Por: Danilo Arbilla

Lamentable

Nicolás Maduro perdonó al presidente chileno , Sebastián Piñera, por haberse reunido con Henrique Capriles, el líder opositor venezolano que cuestiona las elecciones a raíz de la cuales aquél ocupa la presidencia en Venezuela.

Dijo Maduro: “Yo salvo al presidente Piñera. Las circunstancias internas lo llevaron a recibir en la cocina de la casa del fascista (el senador chileno Jovino Novoa), a los fascistas venezolanos”.

Le fue mejor que al presidente  Juan Manuel Santos, de quien Maduro dijo que “ le había dado a Venezuela una puñalada por la espalda”, al tiempo de lanzar la acusación de que en Colombia se tramaba un complot contra su gobierno y clamar “ alerta al pueblo, alerta al Estado venezolano frente a la traición abierta de la derecha fascista contra la patria venezolana”. Santos dijo que tenían visiones diferentes con su colega y vecino, que se trataba de un malentendido - ¿ cuál?, ¿recibir a Capriles?- que debía resolverse“ civilizadamente” y con ”prudencia”..

Pero a Santos ,de todas formas, le fue menos mal que al expresidentes peruano, Alan García, que se reunión con Capriles en Lima. A García Maduro lo califico de ser el “ rey de los ladrones“ , añadiendo que “ Alí Babá y los 40 ladrones huyeron de allá ( ¿ del Perú?) porque (García) los quería robar...” .

Pero peor aún le ha ido al presidente español Mariano Rajoy. 

Con motivo del caso del avión de Evo Morales, Maduro se ensañó con el mandatario español y no cuidó palabras: “El día que el presidente Rajoy venga a sobrevolar nuestro espacio aéreo, nosotros podríamos bajarlo y revisarle el avión para ver si trae droga o si trae los euros que se roban del pueblo español”.
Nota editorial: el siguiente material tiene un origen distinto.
Lemma sort_pair (a b : string) :
  Js.sort [a; b] = if String.ltb b a then [b; a] else [a; b].
Proof. reflexivity. Qed.

Lemma ltb_asym (a b : string) : String.ltb a b = true → String.ltb b a = false.
Proof.
  unfold String.ltb. rewrite (String.compare_antisym a b).
  destruct (String.compare b a); simpl; congruence.
Qed.

Lemma ltb_total (a b : string) :
  String.ltb a b = false → String.ltb b a = false → a = b.
Proof.
  unfold String.ltb. rewrite (String.compare_antisym a b).
  destruct (String.compare b a) eqn:E; simpl; try congruence.
  intros _ _. symmetry. by apply String.compare_eq_iff.
Qed.

Lemma getDMRoomName_comm (a b : string) : getDMRoomName a b = getDMRoomName b a.
Proof.
  unfold getDMRoomName. rewrite !sort_pair.
  destruct (String.ltb b a) eqn:Hba, (String.ltb a b) eqn:Hab; try reflexivity.
  - apply ltb_asym in Hba. congruence.
  - by rewrite (ltb_total a b).
Qed.

(** The name is one of the two joins. *)
Lemma getDMRoomName_cases (a b : string) :
  getDMRoomName a b = a +:+ "-" +:+ b ∨ getDMRoomName a b = b +:+ "-" +:+ a.
Proof.
  unfold getDMRoomName. rewrite sort_pair. destruct (String.ltb b a); simpl; auto.
Qed.

(** A separator that occurs in neither left part splits a join uniquely. *)
Lemma append_sep_inj (sep : ascii) (a c b d : string) :
  Js.contains sep a = false → Js.contains sep c = false →
  a +:+ String sep b = c +:+ String sep d → a = c ∧ b = d.
Proof.
  revert c. induction a as [|x a IH]; intros [|y c]; simpl.
  - intros _ _ [= ->]. done.
  - case_decide; [done|]. intros _ _ [= <- _]. done.
  - case_decide; [done|]. intros _ _ [= -> _]. done.
  - repeat case_decide; try done. intros Ha Hc [= -> Heq].
    destruct (IH c Ha Hc Heq) as [-> ->]. done.
Qed.

Lemma canonicalDirectRoom_direct (a b : string) : is_direct (canonicalDirectRoom a b) = true.
Proof. reflexivity. Qed.

(** C1, counterexample: the pairs {a-b, c} and {a, b-c} are distinct and get
    the same direct room, [dm:a-b-c]. *)
Lemma canonicalDirectRoom_collision : ¬ collision_free_at "a-b" "c" "a" "b-c".
Proof. intros H. destruct (H eq_refl) as [[? _]|[? _]]; discriminate. Qed.

(** C1 (amended): the direct room of two names does not depend on their
    order, starts with the reserved prefix [dm:] and so differs from every
    room the server treats as a channel, the four named channels among them;
    and two pairs of names without the separator [-] that get the same direct
    room are the same unordered pair. *)
Theorem canonicalDirectRoom_spec (a b : string) :
  canonicalDirectRoom a b = canonicalDirectRoom b a ∧
  Js.startsWith (canonicalDirectRoom a b) "dm:" = true ∧
  (∀ room, is_direct room = false → canonicalDirectRoom a b ≠ room) ∧
  (∀ room, room ∈ named_channels → canonicalDirectRoom a b ≠ room) ∧
  (∀ c d,
     Js.contains "-" a = false → Js.contains "-" b = false →
     Js.contains "-" c = false → Js.contains "-" d = false →
     collision_free_at a b c d).
Proof.
  split_and!.
  - unfold canonicalDirectRoom. by rewrite getDMRoomName_comm.
  - reflexivity.
  - intros room Hroom <-. by rewrite canonicalDirectRoom_direct in Hroom.
  - intros room Hin <-. unfold named_channels in Hin.
    repeat (apply elem_of_cons in Hin as [Hin|Hin]; [discriminate Hin|]).
    by apply elem_of_nil in Hin.
  - intros c d Ha Hb Hc Hd Heq. unfold canonicalDirectRoom in Heq.
    injection Heq as Heq.
    destruct (getDMRoomName_cases a b) as [E1|E1], (getDMRoomName_cases c d) as [E2|E2];
      rewrite E1, E2 in Heq; apply append_sep_inj in Heq as [-> ->]; auto.
Qed.

Lemma canonicalDirectRoom_spec_witness :
  collision_free_at "alice" "bob" "bob" "alice".
Proof.
  apply (canonicalDirectRoom_spec "alice" "bob"); reflexivity.
Defined.

(** ** Splitting room names *)

Lemma split_nonempty (sep : ascii) (s : string) : Js.split sep s ≠ [].
Proof.
  induction s as [|c s IH]; simpl; [done|].
  case_decide; [done|]. by destruct (Js.split sep s).
Qed.

(** A room with the prefix [dm:] has a part after the first colon. *)
Lemma split_direct (room : string) :
  Js.startsWith room "dm:" = true → is_Some (Js.split ":"%char room !! 1).
Proof.
  destruct room as [|c1 [|c2 [|c3 r]]]; simpl; try done;
    repeat case_decide; try done; subst; intros _.
  pose proof (split_nonempty ":"%char r) as Hne.
  destruct (Js.split ":"%char r); [done|]. simpl. eauto.
Qed.

(** A string without the separator is one piece. *)
Lemma split_none (sep : ascii) (s : string) :
  Js.contains sep s = false → Js.split sep s = [s].
Proof.
  induction s as [|c s IH]; simpl; [done|].
  case_decide; [done|]. intros Hs. by rewrite (IH Hs).
Qed.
 Seguramente envalentonado por la callada  respuesta española – léase gobierno y oposición-, hace pocas horas Maduro insistió sobre el tópico : 

«Ustedes saben que la corrupta clase política que gobierna España, muy corrupta, el señor Rajoy, muy corrupto, es el padrino político y el brazo financiero de la derecha fascista venezolana». Y por si había dudas  acusó al presidente español de integrar «una red de mafiosos y de corruptos que tiene asqueada a España y a Europa entera»
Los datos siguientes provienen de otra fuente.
Lemma waking_bit (oldmode : Z) :
  Z.testbit (Z.lor (Z.land oldmode (Z.lnot Pca9685.SLEEP)) Pca9685.AI) 4
  = false.
Proof.
  rewrite Z.lor_spec, Z.land_spec.
  change (Z.testbit (Z.lnot Pca9685.SLEEP) 4) with false.
  change (Z.testbit Pca9685.AI 4) with false.
  now rewrite andb_false_r.
Qed.

Lemma restarting_bits (oldmode : Z) :
  let v := Z.land (Z.lor (Z.lor (Z.land oldmode (Z.lnot Pca9685.SLEEP))
                                Pca9685.RESTART) Pca9685.AI) 0xFF in
  Z.testbit v 4 = false /\ Z.testbit v 7 = true.
Proof.
  cbv zeta. rewrite !Z.land_spec, !Z.lor_spec, !Z.land_spec.
  change (Z.testbit (Z.lnot Pca9685.SLEEP) 4) with false.
  change (Z.testbit Pca9685.RESTART 4) with false.
  change (Z.testbit Pca9685.AI 4) with false.
  change (Z.testbit Pca9685.RESTART 7) with true.
  change (Z.testbit 0xFF 4) with true.
  change (Z.testbit 0xFF 7) with true.
  rewrite andb_false_r, orb_true_r. split; reflexivity.
Qed.

(** Inside the range the prescaler is not negative before the cut. *)
Lemma prescale_ratio (hz : Z) :
  1 <= hz <= 12207 ->
  (1 # 2 <= 25000000 / (4096 * inject_Z hz))%Q.
Proof.
  intros [Hlo Hhi].
  assert (H1 : (inject_Z 1 <= inject_Z hz)%Q) by now rewrite <- Zle_Qle.
  assert (H2 : (inject_Z hz <= inject_Z 12207)%Q) by now rewrite <- Zle_Qle.
  change (inject_Z 1) with 1%Q in H1.
  change (inject_Z 12207) with 12207%Q in H2.
  apply Qle_shift_div_l; lra.
Qed.

Lemma floor_half_nearest (x : Q) : nearest_integer x (Qfloor (x + 0.5)).
Proof.
  unfold nearest_integer. apply Qabs_Qle_condition.
  pose proof (Qfloor_le (x + 0.5)) as Hlo.
  pose proof (Qlt_floor (x + 0.5)) as Hhi.
  rewrite inject_Z_plus in Hhi. change (inject_Z 1) with 1%Q in Hhi.
  split; lra.
Qed.

Lemma asleep_read (a : bool) (addr reg : Z) (rest : list event) :
  prescale_only_asleep a (Done (BusRead addr reg) :: rest)
  = prescale_only_asleep a rest.
Proof. reflexivity. Qed.

Lemma asleep_read_failed (a : bool) (addr reg : Z) (rest : list event) :
  prescale_only_asleep a (Failed (BusRead addr reg) :: rest)
  = prescale_only_asleep a rest.
Proof. reflexivity. Qed.

Lemma asleep_slept (a : bool) (secs : Q) (rest : list event) :
  prescale_only_asleep a (Slept secs :: rest) = prescale_only_asleep a rest.
Proof. reflexivity. Qed.

Lemma asleep_mode1 (a : bool) (addr v : Z) (rest : list event) :
  prescale_only_asleep a (Done (BusWrite addr Pca9685.MODE1 v) :: rest)
  = prescale_only_asleep (Z.testbit v 4) rest.
Proof. reflexivity. Qed.

Lemma asleep_mode1_failed (a : bool) (addr v : Z) (rest : list event) :
  prescale_only_asleep a (Failed (BusWrite addr Pca9685.MODE1 v) :: rest)
  = prescale_only_asleep a rest.
Proof. reflexivity. Qed.

Lemma asleep_prescale (a : bool) (addr v : Z) (rest : list event) :
  prescale_only_asleep a (Done (BusWrite addr Pca9685.PRE_SCALE v) :: rest)
  = a && prescale_only_asleep a rest.
Proof. reflexivity. Qed.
Vistas estas andanadas,  debe estar ufano el presidente de México Enrique Peña Nieto, quien se apresuro a anunciar, por cualquier eventualidad, que no recibiría a Capriles, porque “ ha reconocido el gobierno de Maduro”. ¿ Y a la otra mitad de los venezolanos, o más si se cuentan bien los voto, no la reconoce?
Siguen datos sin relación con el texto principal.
Lemma keep_number_chars_fixed t :
  Forall (λ c, is_digit c = true ∨ c = 45%N ∨ c = 46%N) t →
  keep_number_chars t = t.
Proof.
  induction 1 as [|c r Hc _ IH]; [done|].
  unfold keep_number_chars in *. simpl. rewrite IH.
  destruct Hc as [-> | [-> | ->]]; done.
Qed.

Lemma span_digits a b :
  Forall (λ c, is_digit c = true) a →
  match b with [] => True | c :: _ => is_digit c = false end →
  span is_digit (a ++ b) = (a, b).
Proof.
  intros Ha Hb. induction Ha as [|c r Hc _ IH]; simpl.
  - destruct b as [|c b]; [done|]. simpl. by rewrite Hb.
  - by rewrite Hc, IH.
Qed.

(** The text the parser of [Decimal] gets from a continental number: the sign
    if there is one, the digits of the integer part, a point, the
    fractional digits. *)
Lemma Decimal_of_digits ws (neg : bool) (ip fp : text) :
  (∀ c, ws c = true → unicode_isspace c = true) →
  Forall (λ c, is_digit c = true) ip → ip ≠ [] →
  Forall (λ c, is_digit c = true) fp →
  Decimal_of_text ws ((if neg then [45%N] else []) ++ ip ++ 46%N :: fp)
  = Ok (mkDecimal neg (digits_value (ip ++ fp)) (- Z.of_nat (length fp))).
Proof.
  intros Hws Hip Hne Hfp. unfold Decimal_of_text.
  rewrite strip_none.
  2:{ apply List.Forall_impl with (P := λ c, number_char c = true).
      - intros c. by apply number_char_not_ws.
      - apply Forall_app. split; [destruct neg; repeat constructor|].
        apply Forall_app. split; [by apply digits_number_chars|].
        constructor; [done|]. by apply digits_number_chars. }
  assert (Hspan : span is_digit (ip ++ 46%N :: fp) = (ip, 46%N :: fp))
    by (by apply span_digits).
  assert (Hfrac : span is_digit fp = (fp, [])).
  { rewrite <- (app_nil_r fp) at 1. by apply span_digits. }
  destruct ip as [|d ip']; [done|].
  assert (Hd : (d =? 45)%N = false ∧ (d =? 43)%N = false).
  { inversion Hip as [|? ? Hd _]; subst.
    split; apply N.eqb_neq; intros ->; char_cases; lia. }
  destruct Hd as [Hd1 Hd2].
  destruct neg; simpl app in *.
  - cbn [N.eqb Pos.eqb]. rewrite Hspan. cbn [N.eqb Pos.eqb].
    by rewrite Hfrac.
  - cbv beta iota. rewrite Hd1, Hd2, Hspan. cbn [N.eqb Pos.eqb].
    by rewrite Hfrac.
Qed.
Lo mismo para el peruano Ollanta Humala, que tampoco lo recibió. 

En cuanto a lo de la expresidente y nuevamente candidata Michelle  Bachelet, seguramente obedece mas un caso de afinidades ideológicas. Si coincide con Maduro   ¿ por qué va a recibir a Capriles?

 Lo del resto, en cambio , es lamentable. Lamentable, triste y descorazonador. Qué Santos sea mas duro al responder las criticas de Uribe,- a quien le debe el cargo- que a los insultos de Maduro.  O esa genuflexión de Piñera, de no recibir a Capriles en sede de gobierno. O el feo esquive que hace nada menos que el presidente de México.  Y ni que hablar de la conducta de los españoles: ¿ es que tan importantes son los negocios con Venezuela, para soportar tantos insultos? 

 Pensar que cuando el extinto Chávez llamo a García  “ ladrón de siete esquinas”, la respuesta del pueblo peruano fue harto elocuente: lo votó como presidente , rechazando al entonces ( ¿ entonces?)  “chavista”  Humala.  Con ese antecedente y más con la obligación contraída como presidente de la Unasur para que en Venezuela se contaran en serio los votos ,no debió rehuir el compromiso. Pero  si dejo caer y no respaldó  a su  Canciller, Rafael Roncagliolo, tras ser maltratado por  Maduro, difícil que recibiera a Capriles. Tal como lo señala con acierto el columnista peruano Mirko Lauer , Humala,  para empezar y como mínimo se ha perdido  una oportunidad para “ expresar simpatía por todos los participantes de una competencia electoral, algo importante para la democracia”.

Un mínimo pero elocuente gesto negado por todos. Decididamente lamentable.